I think the vet feels that the huge reaction he had over the bank holiday was down to something like a mouldy mushroom that he had eaten  But he wasn't ill or itchy.

I certainly hope he grows out of it and as you say we will learn to manage it, but I would like to try and narrow it down to something like dust mites, pollen, detergent - what ever.

Thank you for your post and it does help to know that you have been there with Brook. I hope your daughter has now out grown her allergies.


----------



## Coya

Coya has been having similar issues. Hives popping up here and there out of the blue. We think that she has a grass allergy. We have been treating with benedryl. 

A simple tip that has seemed to help is giving her a quick washing with the hose after taking her into the trails/tall grass areas near where we are.

Another huge issue we've been having is the high levels of bacteria in the ponds. She has just started taking a liking to the water and has had 2 staph infections in her hair follicles. Poor pup. We have been paying close attention to the water we allow her to swim in...trying to keep it to fresh, moving water.

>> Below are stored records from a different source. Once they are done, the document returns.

(** What a walk delivered, against the tables it read. *)
Lemma walk_spec tbs : Forall (keyed D K (bare col) spec) tbs -> forall pos cursor ps,
  cursor_at pos cursor -> walk cursor tbs = Ok (Some ps) ->
  let rows := concat (map Items ps) in
  StronglySorted lt_key rows
  /\ (forall x, x ∈ rows -> after pos x = true /\ exists tb, tb ∈ tbs /\ x ∈ selected (vcmp D) s tx tb)
  /\ (forall x, (forall tb, tb ∈ tbs -> x ∈ selected (vcmp D) s tx tb) -> after pos x = true -> x ∈ rows).
Proof.
  induction 1 as [|tb tbs KT _ IH]; intros pos cursor ps CA W; [done|].
  destruct (walk_cons _ _ _ _ _ KT CA W) as (p & rest & -> & I & M). cbn [map concat].
  pose proof (rows_after_sorted pos tb KT) as S.
  assert (Hp : forall x, x ∈ Items p -> x ∈ rows_after pos tb).
  { intros x Hx. rewrite I in Hx. by apply elem_of_take in Hx as (i & Hi%list_elem_of_lookup_2 & _). }
  destruct M as [[-> Iw]|(y & cursor' & Ly & Cy & Wr)].
  - cbn [map concat]. rewrite app_nil_r, Iw. split; [done|]. split.
    + intros x Hx. apply elem_of_rows_after in Hx as [Hx Ha]. split; [done|]. exists tb. split; [by left|done].
    + intros x Hx Ha. apply elem_of_rows_after. split; [apply Hx; by left|done].
  - destruct (IH (Some y) cursor' rest Cy Wr) as (S' & F' & C').
    rewrite I in Ly. destruct (sorted_take_last _ _ _ S Ly) as [Tk Dr]. rewrite Forall_forall in Tk, Dr.
    assert (Ry : forall x, lt_key y x -> after pos x = true).
    { intros x Lx. destruct pos as [z|]; [|done]. apply after_lt. apply lt_key_trans with y; [|done].
      apply last_Some_elem_of in Ly. rewrite <- I in Ly. apply Hp, elem_of_rows_after in Ly as [_ Ly]. by apply after_lt. }
    split; [|split].
    + apply StronglySorted_app_2; [|rewrite I; rewrite <- (take_drop (Z.to_nat size) (rows_after pos tb)) in S; by eapply StronglySorted_app_1_l|done].
      intros a b Ha Hb. destruct (F' b Hb) as [Lb%after_lt _]. rewrite I in Ha. destruct (Tk a Ha) as [->|La]; [done|by eapply lt_key_trans].
    + intros x [Hx|Hx]%elem_of_app.
      * apply Hp, elem_of_rows_after in Hx as [Hx Ha]. split; [done|]. exists tb. split; [by left|done].
      * destruct (F' x Hx) as [Lx%after_lt (tb' & Ht & Hs)]. split; [by apply Ry|]. exists tb'. split; [by right|done].
    + intros x Hx Ha. apply elem_of_app.
      assert (x ∈ rows_after pos tb) as Hr by (apply elem_of_rows_after; split; [apply Hx; by left|done]).
      rewrite <- (take_drop (Z.to_nat size) (rows_after pos tb)) in Hr. apply elem_of_app in Hr as [Hr|Hr]; [left; by rewrite I|right].
      apply C'; [intros tb' Ht; apply Hx; by right|]. apply after_lt, Dr, Hr.
Qed.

Good luck with your V...hope you figure out the allergies soon.


----------



## hotmischief

Coya, thanks for your reply.

It is interesting that quite a few members think the allergies are grass related. Is Coya okay in the winter? Does the allergy only show up at seeding time. At the moment everything is in bloom and pollen everywhere.

Thanks for the tip about washing him down after walks. I will definitley try that. My sister has a poodle that is allergic to a kot of the native plant pollens in Australia ,washes her dog frequently and uses a cleaner to get pollens out of her ears, which all reduces the itching.


----------



## Ozkar

Ozkar has grass allergies. More intense in spring/summer. I try and finish our walks with a dip in the dam or creek which really minimises any itching or discomfort. Aussie grass effects lots of dogs, not just V's.


----------



## LaVidaLoca

Hey *hotmischief*

I'm having the same issue with our pup. Few weeks ago she had everywhere rashes on her belly and got some big bumps on her neck. I went to the Vet. He said that's typical for puppies. Can caused by many factors. He gave an injection and said that this allergy might come again. It got better with the injection and for 3 weeks she was fine. Last weekend my husband went on the field again and when they came back she had these rashes again. Mostly on the chest. The rashes got dry and flaky now. ...really weird. We used to go on this field all the time. So I guess must be a special grass here. I don't have another explanation. He gave me a Spray called *ATOP 7 Spray* _( Dermoscent / Animal Dermo - Care )_ .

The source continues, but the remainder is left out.